Vous pouvez également contacter l’équipe « noyau » via:

info@wokentransition.be
info@wokintransitie.be

 

Un bébé en Transition ?

Un nouveau petit loulou rime souvent avec l’achat d’une chambre pour bébé, plein de petits vêtements, des langes, une poussette,…
Mais que peut-on faire pour accueillir ce nouveau petit homme d’une manière plus durable et plus saine ?

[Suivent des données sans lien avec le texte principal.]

(** * Job submission and polling of the Sora video front end

    A shallow embedding of the two variants of the single-page application
    kept in the repository:

    - [App]      embeds [src/App.tsx];
    - [Part000]  embeds the second copy of the application (the file
                 [unnamed/part_000]), the one with the not-found retry
                 counter, the resolution rule and the [result] payload.

    React state and refs become fields of a [World] record, the browser's
    timer table and the HTTP requests sent become fields of the same record,
    and every callback of the source (a handler up to its first [await], the
    continuation after the [await], the [catch] block) becomes a function
    from [World] to [World]. *)

From Stdlib Require Import Ascii String ZArith NArith List Bool Lia.
From stdpp Require Import base option list gmap fin_maps strings pretty.

Import ListNotations.
Local Open Scope string_scope.
#[local] Set Warnings "-register-all".

(** ** JavaScript values

    Response bodies and error objects are [any] in the source.  Numbers are
    kept as integers: the code only tests them against [undefined], against
    zero (truthiness) and against the literal [404]. *)

Inductive JsVal : Type :=
| JUndefined
| JNull
| JBool (b : bool)
| JNum (n : Z)
| JStr (s : string)
| JObj (props : list (string * JsVal)).

(** [ToBoolean]. *)
Definition truthy (v : JsVal) : bool :=
  match v with
  | JUndefined | JNull => false
  | JBool b => b
  | JNum n => negb (n =? 0)%Z
  | JStr s => negb (String.eqb s "")
  | JObj _ => true
  end.

(** [a || b]. *)
Definition js_or (a b : JsVal) : JsVal := if truthy a then a else b.

(** [v !== undefined]. *)
Definition is_defined (v : JsVal) : bool :=
  match v with JUndefined => false | _ => true end.

(** [v === 'lit'] for a string literal. *)
Definition is_str (v : JsVal) (lit : string) : bool :=
  match v with JStr s => String.eqb s lit | _ => false end.

Fixpoint assoc (k : string) (ps : list (string * JsVal)) : JsVal :=
  match ps with
  | [] => JUndefined
  | (k', v) :: ps' => if String.eqb k k' then v else assoc k ps'
  end.

(** [v?.k]: [undefined] on [undefined] and [null], the property otherwise
    (primitives have none of the properties the code reads). *)
Definition opt_prop (v : JsVal) (k : string) : JsVal :=
  match v with
  | JObj ps => assoc k ps
  | _ => JUndefined
  end.

(** String conversion of a template literal, [`${v}`]. *)
Definition js_to_string (v : JsVal) : string :=
  match v with
  | JUndefined => "undefined"
  | JNull => "null"
  | JBool true => "true"
  | JBool false => "false"
  | JNum n => pretty n
  | JStr s => s
  | JObj _ => "[object Object]"
  end.

(** ** Strings as sequences of code units

    A prompt is a sequence of UTF-16 code units; the embedding covers the
    code units below 256 (one [ascii] each, read as Latin-1).  In that range
    the white space of [trim] and of the class [\s] is TAB, LF, VT, FF, CR,
    SPACE and NO-BREAK SPACE, and [toLowerCase] moves A-Z and the accented
    capitals U+00C0-U+00DE (without the multiplication sign U+00D7) up by
    32. *)

Definition code (c : ascii) : N := N_of_ascii c.

Definition in_range (lo hi : N) (c : ascii) : bool :=
  ((lo <=? code c) && (code c <=? hi))%N.

Definition isSpace (c : ascii) : bool :=
  in_range 9 13 c || (code c =? 32)%N || (code c =? 160)%N.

  • Acheter des vêtements et meubles de deuxième main. Il y a plusieurs brocantes organisées dans les environs. Les vêtements pour bébé ne sont jamais portés très longtemps et sont donc certainement encore en bon état pour une deuxième vie ( et même une troisième, …)
  • Allaiter. Pour sa santé, pour la santé de maman et pour la planète (pas de déchets de pots de lait artificiel, pas de fabrication industrielle de lait en poudre)
  • Pour partir avec bébé en balade rien de plus pratique qu’une écharpe ou un porte-bébé physiologique ! Fini de porter les poussettes dans les escaliers et vive les randonnées dans la nature ou les balades en ville !
  • Utiliser des couches lavables. Ça ne demande pas tellement de travail en plus. Et c’est tellement mieux pour la planète (et pour votre portefeuille). N’oubliez pas de demander vos subsides à Interza pour l’achat des langes lavables. Ou encore mieux, achetez en deuxième main :-))
  • Son petit corps en pleine croissance est très réceptif aux substances présentes dans son environnement qu’il ne tardera pas à explorer . Il vaut donc mieux utiliser des produits simples et naturels aussi bien pour ses soins corporels (savon de Marseille par exemple..) que pour l’entretien de votre maison et pour sa lessive (savon de Marseille, savon noir, vinaigre ..). Encore une fois votre portefeuille et la planète ne s’en porteront que mieux aussi !
  • Attention également aux matières plastiques (jouets, contenants alimentaires etc…) qui non seulement polluent (cela tout le monde le sait !) mais peuvent aussi contenir des substances nocives pour son petit cerveau en plein développement …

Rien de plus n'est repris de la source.